So in August of 2007, just months after I started my fledgling company, my good friend and professional paper artist Lisa suggested I submit some of my designs to a brand new publication. Little did I know that this publication would come to be so very important to my development as an artist.

I took a chance. I saw that door of opportunity and I gathered my courage to walk through. Lisa told me that she had to submit her paper designs more than 20 times before one was picked up, so I shouldn't be discouraged on my first try. What did I have to lose?

Imagine my surprise when my first two submissions were accepted.

Thus began a relationship that continues to blossom and develop in so many layered ways.

I have had pieces accepted into the January/February 2008 and May/June 2008 issues. That is when the editor contacted me directly to ask for submissions for November and December.

On August 11, 2008, coincidentally my 40th birthday, Ms. Meyer emailed me to request that I consider submitting pieces for the cover contest because she really liked what I had submitted in the past. Flatter will get you everywhere. I decided that rather than pull pictures of pieces that I had made, but had not sold, I should create pieces just for the occasion. I made five. Three were accepted into the contest.

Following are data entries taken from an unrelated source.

(** ** Fee calculator of the dashboard *)

(** [hourlyFee] is [None] for a value that is not a number (undefined, null,
    NaN), otherwise the finite number as it is written; the double it denotes,
    [binary64 fee], has the sign of [fee] or is zero, and with a zero fee
    the product below is zero as well. [now] is the value of [new Date()]
    used when no exit is given. The result is [None] when it is not a
    finite number. *)
Definition calculateParkingFee (now : Z) (hourlyFee : option Q)
    (entryDateTime exitDateTime : DateInput) : option Q :=
  match hourlyFee with
  | None => Some 0%Q
  | Some fee =>
    if Qle_bool fee 0 || negb (truthy entryDateTime) then Some 0%Q
    else
      let entry := getTime entryDateTime in
      let exit := computedExit now exitDateTime in
      match entry, exit with
      | Some en, Some ex =>
        if ex <? en then Some 0%Q
        else
          hourlyFee ← binary64 fee;
          durationMs ← binary64 (inject_Z (ex - en));
          durationMinutes ← binary64 (durationMs / inject_Z (1000 * 60));
          hours ← binary64 (durationMinutes / 60);
          let hoursCharged := Qceiling hours in
          binary64 (inject_Z hoursCharged * hourlyFee)
      | _, _ => Some 0%Q
      end
  end.

(** ** Charge computed on exit by the entry controller *)

Definition durationInHours (exitDateTime entryDateTime : Z) : Z :=
  let durationInMs := exitDateTime - entryDateTime in
  Qceiling (inject_Z durationInMs / inject_Z (1000 * 60 * 60)).

Definition chargedAmountOf (hourlyFee : Q) (exitDateTime entryDateTime : Z) : Q :=
  (hourlyFee * inject_Z (durationInHours exitDateTime entryDateTime))%Q.

(** ** The persistent store (prisma/schema.prisma)

    [id], [createdAt] and [updatedAt] of a parking play no part in any
    operation and are left out, as are the timestamps of an entry. The
    unique column [code] of a parking and the primary key [id] of an entry
    are the keys of the two maps. *)

Module Parking.
Record t := mk {
  name : string;
  totalSpaces : Z;
  availableSpaces : Z;
  location : string;
  hourlyFee : Q
}.
End Parking.

Module Entry.
Record t := mk {
  plateNumber : string;
  parkingCode : string;
  entryDateTime : Z;
  exitDateTime : option Z;
  chargedAmount : option Q
}.
End Entry.

Record Store := mkStore {
  parkings : gmap string Parking.t;
  entries : gmap string Entry.t
}.

(** The database right after the migration: both tables empty. *)
Definition emptyStore : Store := mkStore ∅ ∅.

(** What a request reads from its environment: the clock and the
    identifier the database would give to a row created by the request. *)
Record Env := mkEnv {
  now : Z;
  uuid : string
}.
(** * An event-driven backtesting engine, embedded and verified

    Shallow embedding of the Python package [algotrader]
    (core.py, loader.py, base.py, manager.py, broker.py, portfolio.py,
    engine.py, performance.py) and proofs about its bar feed, risk manager,
    simulated broker, portfolio ledger, event loop and trade statistics.

    Conventions of the embedding.
    - Python floats are modelled by exact rationals [Q]: rounding, overflow
      and infinities are outside the model.  [NaN] only arises as the result
      of [compute_atr] and is modelled by [None].
    - [pd.Timestamp] is a totally ordered type; it is modelled by [Z].
    - A Python exception is modelled by [None] in the [option] monad.  So is
      a float division by zero, which raises on built-in floats and gives
      [inf] or [NaN] on numpy floats: the model follows neither further.
    - A feed is a dictionary of frames; the model of its index and of its
      iteration is that of the code on the dictionaries accepted by
      [feed_ok] (not empty, labels unique within each frame), on the others
      the code raises.  A strategy is modelled by hooks that return: a hook
      that raises ends the run of the code, and is outside the model.
    - Dictionaries that are only read with [get]/[in] and written with
      [d[k] = v] are [gmap]s; the positions dictionary, which the code
      iterates, is an insertion-ordered association list.
    - Objects mutated behind the caller's back (the global order counter,
      the status of an order) are threaded explicitly.
    - Slippage and commission models are the functions they implement; the
      model with a square root ([VolumeSlippage]) is not spelled out.
    - [Portfolio.equity_curve()] and [Portfolio.trade_log()] build their
      frames from [_equity_curve] and [_trades] alone; the properties are
      stated on these two lists. *)

From Stdlib Require Import QArith Qabs Qround Qminmax Ascii Lqa.
From stdpp Require Import gmap strings list fin_maps pretty sorting.

Local Open Scope Z_scope.

(** ** Float helpers *)

Definition Qleb (a b : Q) : bool := Qle_bool a b.
Definition Qltb (a b : Q) : bool := negb (Qle_bool b a).
Definition Qeqb (a b : Q) : bool := Qeq_bool a b.

(** Python's [max(a, b)] and [min(a, b)] return the first argument on ties. *)
Definition py_max (a b : Q) : Q := if Qltb a b then b else a.
Definition py_min (a b : Q) : Q := if Qltb b a then b else a.

(** [np.floor] *)
Definition np_floor (q : Q) : Q := inject_Z (Qfloor q).

(** Truthiness of an [Optional[float]]: [None] and [0.0] are falsy. *)
Definition truthy (o : option Q) : bool :=
  match o with
  | Some q => negb (Qeqb q 0)
  | None => false
  end.

(** [a or b] on optional floats. *)
Definition py_or (a b : option Q) : option Q := if truthy a then a else b.

(** Python slice [l[start:]]: a negative start counts from the end, and both
    ends are clamped to the list. *)
Definition slice_from {A} (start : Z) (l : list A) : list A :=
  let len := Z.of_nat (length l) in
  let s := if start <? 0 then Z.max 0 (start + len) else Z.min start len in
  drop (Z.to_nat s) l.

(** Python slice [l[:-1]]. *)
Definition slice_init {A} (l : list A) : list A := take (length l - 1)%nat l.

(** ** core.py *)

Inductive OrderSide := BUY | SELL.
Inductive OrderType := MARKET | LIMIT.
Inductive OrderStatus := PENDING | FILLED | CANCELLED | REJECTED.
Inductive SignalDirection := LONG | SHORT | FLAT.

Global Instance OrderSide_eq_dec : EqDecision OrderSide.
Proof. solve_decision. Defined.
Global Instance OrderType_eq_dec : EqDecision OrderType.
Proof. solve_decision. Defined.
Global Instance OrderStatus_eq_dec : EqDecision OrderStatus.
Proof. solve_decision. Defined.
Global Instance SignalDirection_eq_dec : EqDecision SignalDirection.
Proof. solve_decision. Defined.

(** [OrderSide.value] *)
Definition side_value (s : OrderSide) : string :=
  match s with BUY => "BUY" | SELL => "SELL" end.

Module MarketEvent.
Record t := mk {
  timestamp : Z;
  symbol : string;
  open : Q;
  high : Q;
  low : Q;
  close : Q;
  volume : Q
}.
End MarketEvent.

Module SignalEvent.
Record t := mk {
  timestamp : Z;
  symbol : string;
  strategy_id : string;
  direction : SignalDirection;
  strength : Q;
  stop_loss : option Q;
  take_profit : option Q
}.
End SignalEvent.

Module OrderEvent.
Record t := mk {
  timestamp : Z;
  symbol : string;
  order_type : OrderType;
  side : OrderSide;
  quantity : Q;
  limit_price : option Q;
  stop_loss : option Q;
  take_profit : option Q;
  order_id : string;
  status : OrderStatus
}.

(** [order.status = s] *)
Definition set_status (s : OrderStatus) (o : t) : t :=
  mk (timestamp o) (symbol o) (order_type o) (side o) (quantity o)
     (limit_price o) (stop_loss o) (take_profit o) (order_id o) s.

Definition set_order_id (i : string) (o : t) : t :=
  mk (timestamp o) (symbol o) (order_type o) (side o) (quantity o)
     (limit_price o) (stop_loss o) (take_profit o) i (status o).
End OrderEvent.

Module FillEvent.
Record t := mk {
  timestamp : Z;
  symbol : string;
  side : OrderSide;
  quantity : Q;
  fill_price : Q;
  commission : Q;
  slippage : Q;
  order_id : string;
  strategy_id : string
}.

Definition set_order_id (i : string) (f : t) : t :=
  mk (timestamp f) (symbol f) (side f) (quantity f) (fill_price f)
     (commission f) (slippage f) i (strategy_id f).
End FillEvent.
(** [case "content_block_stop"] *)
Definition onBlockStop (asm : Assembly) (chunk : StreamChunk) : M Assembly :=
  let cur := currentBlockIndex asm in
  let* b := slot (assistantContent asm) cur in
  match b with
  | TextBlock text =>
      let* a := getAgent in
      emit (ProgressTextChunkEndEvent (stepCount a) text);;
      ret asm
  | ToolUseBlock tid tname input0 =>
      match inputJSONBuffers asm !! cur with
      | Some jsonStr =>
          if String.eqb jsonStr "" then ret asm
          else match json_Unmarshal jsonStr with
               | Some input =>
                   ret (withContent asm
                          (<[Z.to_nat cur := ToolUseBlock tid tname input]>
                             (assistantContent asm)))
               | None => ret asm
               end
      | None => ret asm
      end
  | _ => ret asm
  end.

(** [case "message_delta"] *)
Definition onMessageDelta (asm : Assembly) (chunk : StreamChunk) : M Assembly :=
  match Usage chunk with
  | Some u =>
      emit (MonitorTokenUsageEvent (InputTokens u) (OutputTokens u)
              (GoInt.add (InputTokens u) (OutputTokens u)));;
      ret asm
  | None => ret asm
  end.

(** The body of [for chunk := range stream]. *)
Definition onChunk (asm : Assembly) (chunk : StreamChunk) : M Assembly :=
  if String.eqb (Type_ chunk) "content_block_start" then onBlockStart asm chunk
  else if String.eqb (Type_ chunk) "content_block_delta" then onBlockDelta asm chunk
  else if String.eqb (Type_ chunk) "content_block_stop" then onBlockStop asm chunk
  else if String.eqb (Type_ chunk) "message_delta" then onMessageDelta asm chunk
  else ret asm.

(** The tool-use blocks of an assistant message, in order. *)
Definition toolUsesOf (c : list ContentBlock) : list (string * string * InputMap) :=
  omap (λ b, match b with
             | ToolUseBlock tid tname input => Some (tid, tname, input)
             | _ => None
             end) c.

(** [Store.SaveMessages(ctx, a.id, a.messages)] *)
Definition saveMessages : M (option string) :=
  let* a := getAgent in
  let* r := storeCall (SaveMessagesCall (id a) (messages a)) in
  ret (replyError r).

(** [executeTools]; [continue] is the call of [runModelStep] that ends it. *)
Definition executeTools (continue : M (option string))
    (toolUses : list (string * string * InputMap)) : M (option string) :=
  let* toolResults :=
    mapM (λ tu : string * string * InputMap,
            executeSingleTool tu.1.1 tu.1.2 tu.2) toolUses in
  modifyAgent (λ a,
    set_stepCount (GoInt.incr (stepCount a))
      (set_messages (messages a ++
         [ {| Role := MessageRoleUser; Content := toolResults |} ]) a));;
  let* err := saveMessages in
  match err with
  | Some e => ret (Some ("save messages: " +:+ e))
  | None =>
      let* a := getAgent in
      let records := (map_to_list (toolRecords a)).*2 in
      let* r := storeCall (SaveToolCallRecordsCall (id a) records) in
      match replyError r with
      | Some e => ret (Some ("save tool records: " +:+ e))
      | None => continue
      end
  end.

(** [runModelStep].  The provider answers the successive calls of [Stream]
    with the replies of [script], and with an error once it is used up. *)
Fixpoint runModelStep (script : list StreamReply) : M (option string) :=
  setBreakpoint BreakpointStreamingModel;;
  match script with
  | [] => ret (Some ("stream model: " +:+ "no reply"))
  | StreamError e :: _ => ret (Some ("stream model: " +:+ e))
  | StreamChunks chunks :: script' =>
      let* asm := foldM onChunk chunks emptyAssembly in
      modifyAgent (λ a,
        set_messages (messages a ++
          [ {| Role := MessageRoleAssistant;
               Content := assistantContent asm |} ]) a);;
      let* err := saveMessages in
      match err with
      | Some e => ret (Some ("save messages: " +:+ e))
      | None =>
          let toolUses := toolUsesOf (assistantContent asm) in
          if (0 <? length toolUses)%nat then
            setBreakpoint BreakpointToolPending;;
            executeTools (runModelStep script') toolUses
          else ret None
      end
  end.

(** [processMessages] *)
Definition processMessages (script : list StreamReply) : M unit :=
  let* a := getAgent in
  if decide (state a = AgentStateReady) then
    modifyAgent (set_state AgentStateWorking);;
    emit (MonitorStateChangedEvent AgentStateWorking);;
    setBreakpoint BreakpointPreModel;;
    let* err := runModelStep script in
    match err with
    | Some e => emit (MonitorErrorEvent "error" "model" e)
    | None => ret tt
    end;;
    let* a := getAgent in
    emit (ProgressDoneEvent (stepCount a) "completed");;
    emit (MonitorStateChangedEvent AgentStateReady);;
    modifyAgent (set_state AgentStateReady)
  else ret tt.

(** [Send]: the error it returns; without an error the step loop is started
    in a goroutine. *)
Definition Send (text : string) : M (option string) :=
  modifyAgent (λ a,
    set_stepCount (GoInt.incr (stepCount a))
      (set_messages (messages a ++
         [ {| Role := MessageRoleUser; Content := [TextBlock text] |} ]) a));;
  let* err := saveMessages in
  match err with
  | Some e => ret (Some ("save messages: " +:+ e))
  | None => ret None
  end.

(** [Send] followed by the run of the goroutine it starts. *)
Definition SendAndProcess (script : list StreamReply) (text : string)
  : M (option string) :=
  let* err := Send text in
  match err with
  | Some e => ret (Some e)
  | None => processMessages script;; ret None
  end.

End StepLoop.

(** *** Streams that start a tool-use slot *)

(** [c] is a [content_block_start] chunk that opens a tool-use block with
    the id [tid] and the name [tname] at a slot that exists. *)
Definition startsToolUse (c : StreamChunk) (tid tname : string) : Prop :=
  Type_ c = "content_block_start"
  ∧ 0 ≤ Index c
  ∧ ∃ d, Delta c = Some d
         ∧ stringAt d "type" = "tool_use"
         ∧ d !! "id" = Some (VString tid)
         ∧ d !! "name" = Some (VString tname).

(** The JSON text buffered for the current slot after the delta chunks
    [deltas], from the text [b0] buffered before. *)
Definition jsonBuffered (b0 : string) (deltas : list StreamChunk) : string :=
  fold_left (λ b c,
               match Delta c with
               | Some d =>
                   if String.eqb (stringAt d "type") "text_delta" then b
                   else if String.eqb (stringAt d "type") "input_json_delta"
                        then b +:+ stringAt d "partial_json"
                        else b
               | None => b
               end) deltas b0.

(** The slot [idx] is the current one, holds the tool-use block [tid],
    [tname] with the empty input it was started with, and [b] is the JSON
    text buffered for it. *)
Definition toolSlotOpen (idx : Z) (tid tname : string) (asm : Assembly)
    (b : string) : Prop :=
  currentBlockIndex asm = idx
  ∧ assistantContent asm !! Z.to_nat idx = Some (ToolUseBlock tid tname ∅)
  ∧ bufferAt (inputJSONBuffers asm) idx = b.

(** *** Construction *)

(** Modelled from the spec: the declaration of [Dependencies] and the
    template, provider and tool registries behind it are not among the
    source files.  [agent.Create] only calls [TemplateRegistry.Get],
    [ProviderFactory.Create], [SandboxFactory.Create], [ToolRegistry.Create]
    and [ToolRegistry.List]; each is a function returning its result or an
    error.  The store of the dependencies is the scripted store of [Env]. *)
Record Dependencies := {
  TemplateRegistry_Get : string → config.AgentTemplateDefinition + string;
  ProviderFactory_Create : config.ModelConfig → unit + string;
  ToolRegistry_Create : string → Tool + string;
  ToolRegistry_List : list string;
}.

(** [generateAgentID], from the UUID drawn. *)
Definition generateAgentID (uuid : string) : string := "agt:" +:+ uuid.

(** [for _, name := range toolNames { ... toolMap[name] = tool }] *)
Definition buildToolMap (deps : Dependencies) (toolNames : list string)
  : gmap string Tool :=
  fold_left (λ m name,
               match ToolRegistry_Create deps name with
               | inl tool => <[name := tool]> m
               | inr _ => m
               end) toolNames ∅.

(** [initialize] *)
Definition initialize (templateID : string) : M (option string) :=
  let* a := getAgent in
  let* r := storeCall (LoadMessagesCall (id a)) in
  match r with
  | ReplyMessages (m :: ms) => modifyAgent (set_messages (m :: ms))
  | _ => ret tt
  end;;
  let* r := storeCall (LoadToolCallRecordsCall (id a)) in
  match r with
  | ReplyRecords rs =>
      modifyAgent (λ a,
        set_toolRecords
          (fold_left (λ m record, <[tcr_ID record := record]> m) rs (toolRecords a)) a)
  | ReplyError _ => ret tt
  | _ => ret tt
  end;;
  let* a := getAgent in
  let* r := storeCall (SaveInfoCall (id a) templateID (createdAt a)
                         (Z.of_nat (length (messages a)))) in
  ret (replyError r).
(** X3: when [MoldInputs] returns, it returns one meta and one window per
    image, in the order of the images: the meta holds 0, the rows and
    columns of the image as it was passed in (before resizing),
    [num_classes] zeros, and the very window that [ResizeImage] returned
    for that image, which is also the entry of the window list. *)
Theorem mold_inputs_metas
        (interp : Mat (Vec3 Z) -> Z -> Z -> Z -> Z -> Vec3 Z)
        (to_cuda : Batch -> result Batch)
        (images : list (Mat (Vec3 Z))) (config : Config)
        (batch : Batch) (metas : list ImageMeta) (windows : list Window) :
  MoldInputs interp to_cuda images config = Ok (batch, metas, windows) ->
  length metas = length images
  /\ windows = map meta_window metas
  /\ Forall2 (fun image meta =>
                image_id meta = 0
                /\ image_height meta = rows image
                /\ image_width meta = cols image
                /\ active_class_ids meta = repeat 0 (num_classes config)
                /\ exists molded scale padding,
                     ResizeImage (mkVec3 0 0 0) interp image
                       (image_min_dim config) (image_max_dim config)
                       (image_padding config)
                     = Ok (molded, meta_window meta, scale, padding))
             images metas.
Proof.
  intros H.
  apply mold_inputs_inv in H as (molded & host & Hmolded & _ & _ & -> & ->).
  split; [rewrite length_map; symmetry; eapply Forall2_length; eassumption | ].
  assert (Hper : Forall2 (fun image m =>
                            exists molded_image scale padding,
                              ResizeImage (mkVec3 0 0 0) interp image
                                (image_min_dim config) (image_max_dim config)
                                (image_padding config)
                              = Ok (molded_image, snd m, scale, padding)
                              /\ snd (fst m)
                                 = mkImageMeta 0 (rows image) (cols image) (snd m)
                                               (repeat 0 (num_classes config)))
                         images molded).
  { eapply Forall2_impl; [ | exact Hmolded].
    intros image [[t meta] window] Hm. simpl.
    apply mold_input_inv in Hm as (mi & scale & padding & Hres & Hmeta & _).
    exists mi, scale, padding. auto. }
  clear Hmolded. split.
  - rewrite map_map. induction Hper as [ | image m images molded Hm _ IH];
      [reflexivity | ].
    simpl. rewrite <- IH.
    destruct Hm as (_ & _ & _ & _ & ->). reflexivity.
  - apply Forall2_map_right.
    eapply Forall2_impl; [ | exact Hper].
    intros image m (mi & scale & padding & Hres & Hmeta). rewrite Hmeta. simpl.
    repeat split. exists mi, scale, padding. exact Hres.
Qed.
(** X6 on [lobby_playing]: the owner relays a text to its guest and then
    closes it; the same commands naming the third client, which is not its
    guest, do nothing. *)
Lemma relay_commands_reach_own_guests_witness :
  news lobby_playing
       (messages_send never_throws 0 (VStr "1000000002") (VStr "hi")
                      lobby_playing)
  = [Send 2 (FRaw (VStr "hi"))] /\
  news lobby_playing
       (messages_close 0 (VStr "1000000002") lobby_playing)
  = [Close 2] /\
  messages_send never_throws 0 (VStr "1000000003") (VStr "hi") lobby_playing
  = lobby_playing /\
  messages_close 0 (VStr "1000000003") lobby_playing
  = lobby_playing.
Proof.
  pose proof (relay_commands_reach_own_guests never_throws 0%nat
                (VStr "1000000002") (VStr "hi") lobby_playing) as H.
  pose proof (relay_commands_reach_own_guests never_throws 0%nat
                (VStr "1000000003") (VStr "hi") lobby_playing) as H3.
  cbv zeta in H, H3.
  destruct H as (_ & _ & _ & _ & Hown), H3 as (_ & _ & _ & Hnot & _).
  destruct (Hown 1%nat guest2 eq_refl eq_refl eq_refl) as [Hsent Hclosed].
  split; [exact Hsent|]. split; [exact Hclosed|].
  apply Hnot. intros t tc Ht Htc.
  injection Ht as <-. injection Htc as <-. discriminate.
Defined.


(** X8 on [lobby_playing]: the third client enters the published room and
    its next frame, although it spells a command, goes to the owner. *)
Lemma admitted_guest_is_relayed_witness :
  let st1 := messages_enter never_throws 2 (VStr "K1") (VStr "Carol")
               (VStr "av3") VUndef VUndef lobby_playing in
  Send 1 (FJson [VStr "onconnection"; VStr "1000000003"])
    ∈ news lobby_playing st1 /\
  news st1 (webSocketMessage never_throws no_json 5 "1000000009" socket3
                             "[1,2]" st1)
  = [Send 1 (FJson [VStr "onmessage"; VStr "1000000003"; VStr "[1,2]"])].
Proof.
  pose proof (admitted_guest_is_relayed never_throws no_json 2%nat (VStr "K1")
                (VStr "Carol") (VStr "av3") VUndef VUndef lobby_playing idle3
                0%nat room_K1 0%nat owner1 socket3
                eq_refl eq_refl eq_refl eq_refl eq_refl eq_refl eq_refl
                eq_refl) as H.
  cbv zeta in H. destruct H as (_ & Hconn & Hrelay).
  assert (Hmsg : "[1,2]" <> "heartbeat") by discriminate.
  split; [exact Hconn|].
  exact (proj1 (Hrelay 5 "1000000009" "[1,2]" Hmsg)).
Defined.
(** ** YouTube downloads *)

(** Without an API key (missing or empty), [search], [mp3] and [mp4]
    reject with "API key inválida ou expirada: API key não fornecida":
    their own "API key não fornecida" error contains the phrase "api key",
    so it is classified as a key error and rethrown instead of being
    returned as [{ ok: false }].  No request is made: the result does not
    depend on the endpoint's answers. *)
Theorem youtube_missing_key_rethrown (query url : string) (quality apiKey : option string)
  (now : nat) (post_search : string -> string -> AxiosError + SearchBody)
  (post_dl : string -> string -> string -> AxiosError + string)
  (Hkey : truthy_str apiKey = false) :
  yt_search query apiKey post_search =
    (Throw "API key inválida ou expirada: API key não fornecida",
     [ALog "Erro na busca YouTube: API key não fornecida"]) /\
  yt_mp3 url quality apiKey now post_dl =
    (Throw "API key inválida ou expirada: API key não fornecida",
     [ALog "Erro no download MP3: API key não fornecida"]) /\
  yt_mp4 url quality apiKey now post_dl =
    (Throw "API key inválida ou expirada: API key não fornecida",
     [ALog "Erro no download MP4: API key não fornecida"]).
Proof.
  unfold yt_search, yt_mp3, yt_mp4, yt_download. rewrite Hkey. cbn [negb].
  split; [| split]; vm_compute; reflexivity.
Qed.

Lemma youtube_missing_key_rethrown_witness :
  yt_search "lofi" (Some "") (fun _ _ => inr {| sb_success := true; sb_data := Some "[]" |}) =
    (Throw "API key inválida ou expirada: API key não fornecida",
     [ALog "Erro na busca YouTube: API key não fornecida"]).
Proof.
  apply (youtube_missing_key_rethrown "lofi" "https://youtu.be/x" None (Some "") 0
           (fun _ _ => inr {| sb_success := true; sb_data := Some "[]" |})
           (fun _ _ _ => inr "")).
  reflexivity.
Defined.

(** A request rejected with status 401, 403 or 429 makes [search], [mp3]
    and [mp4] reject with the key error, whose text is the response's
    [message] when it has one and the request error's message otherwise. *)
Theorem youtube_auth_status_rethrown (query url k : string) (quality : option string)
  (now : nat) (e : AxiosError) (s : nat)
  (post_search : string -> string -> AxiosError + SearchBody)
  (post_dl : string -> string -> string -> AxiosError + string)
  (Hk : k <> "") (Hs : resp_status e = Some s) (Hcode : In s [401; 403; 429])
  (Hps : post_search query k = inl e)
  (Hp3 : post_dl url "mp3" k = inl e) (Hp4 : post_dl url "360p" k = inl e) :
  fst (yt_search query (Some k) post_search)
    = Throw ("API key inválida ou expirada: " ++ err_detail e) /\
  fst (yt_mp3 url quality (Some k) now post_dl)
    = Throw ("API key inválida ou expirada: " ++ err_detail e) /\
  fst (yt_mp4 url quality (Some k) now post_dl)
    = Throw ("API key inválida ou expirada: " ++ err_detail e).
Proof.
  assert (Hkey : is_api_key_error (Some e) = true).
  { unfold is_api_key_error. rewrite Hs.
    destruct Hcode as [<- | [<- | [<- | []]]]; reflexivity. }
  assert (Ht : truthy_str (Some k) = true).
  { cbn. destruct (String.eqb_spec k ""); [contradiction | reflexivity]. }
  unfold yt_search, yt_mp3, yt_mp4, yt_download, yt_catch. rewrite Ht. cbn [negb show_opt].
  rewrite Hps, Hp3, Hp4, Hkey.
  split; [| split]; reflexivity.
Qed.

Lemma youtube_auth_status_rethrown_witness :
  fst (yt_search "lofi" (Some "k-123")
         (fun _ _ => inl {| err_message := "Request failed with status code 403";
                            resp_status := Some 403;
                            resp_data := RDObject "{}" (Some "Chave bloqueada") |}))
  = Throw "API key inválida ou expirada: Chave bloqueada".
Proof.
  apply (youtube_auth_status_rethrown "lofi" "https://youtu.be/x" "k-123" None 0
           {| err_message := "Request failed with status code 403"; resp_status := Some 403;
              resp_data := RDObject "{}" (Some "Chave bloqueada") |} 403
           (fun _ _ => inl {| err_message := "Request failed with status code 403";
                              resp_status := Some 403;
                              resp_data := RDObject "{}" (Some "Chave bloqueada") |})
           (fun _ _ _ => inl {| err_message := "Request failed with status code 403";
                                resp_status := Some 403;
                                resp_data := RDObject "{}" (Some "Chave bloqueada") |}));
    [discriminate | reflexivity | right; left; reflexivity | reflexivity ..].
Defined.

Although I had dreaded that milestone birthday, I decided that 40 wouldn't be that bad after all.

At about the same time, I was having professional head shots taken, reasoning that I might have use for them in the future marketing materials. Photographer Sarah Gwidt took a gorgeous photo of me. (Really. I do not look like that every day of the year!) It was serendipitous to have them done at that time, because the following week Ms. Meyer's contacted me again. She but cracked a door of opportunity that I had no problem flinging open: Would I be interested in the chance to be the featured artist of the March 2009 issue of Bead Trends complete with bio, head shot and a ten-page spread of my best work. Would I be interested? Push me off the ledge and watch me fly.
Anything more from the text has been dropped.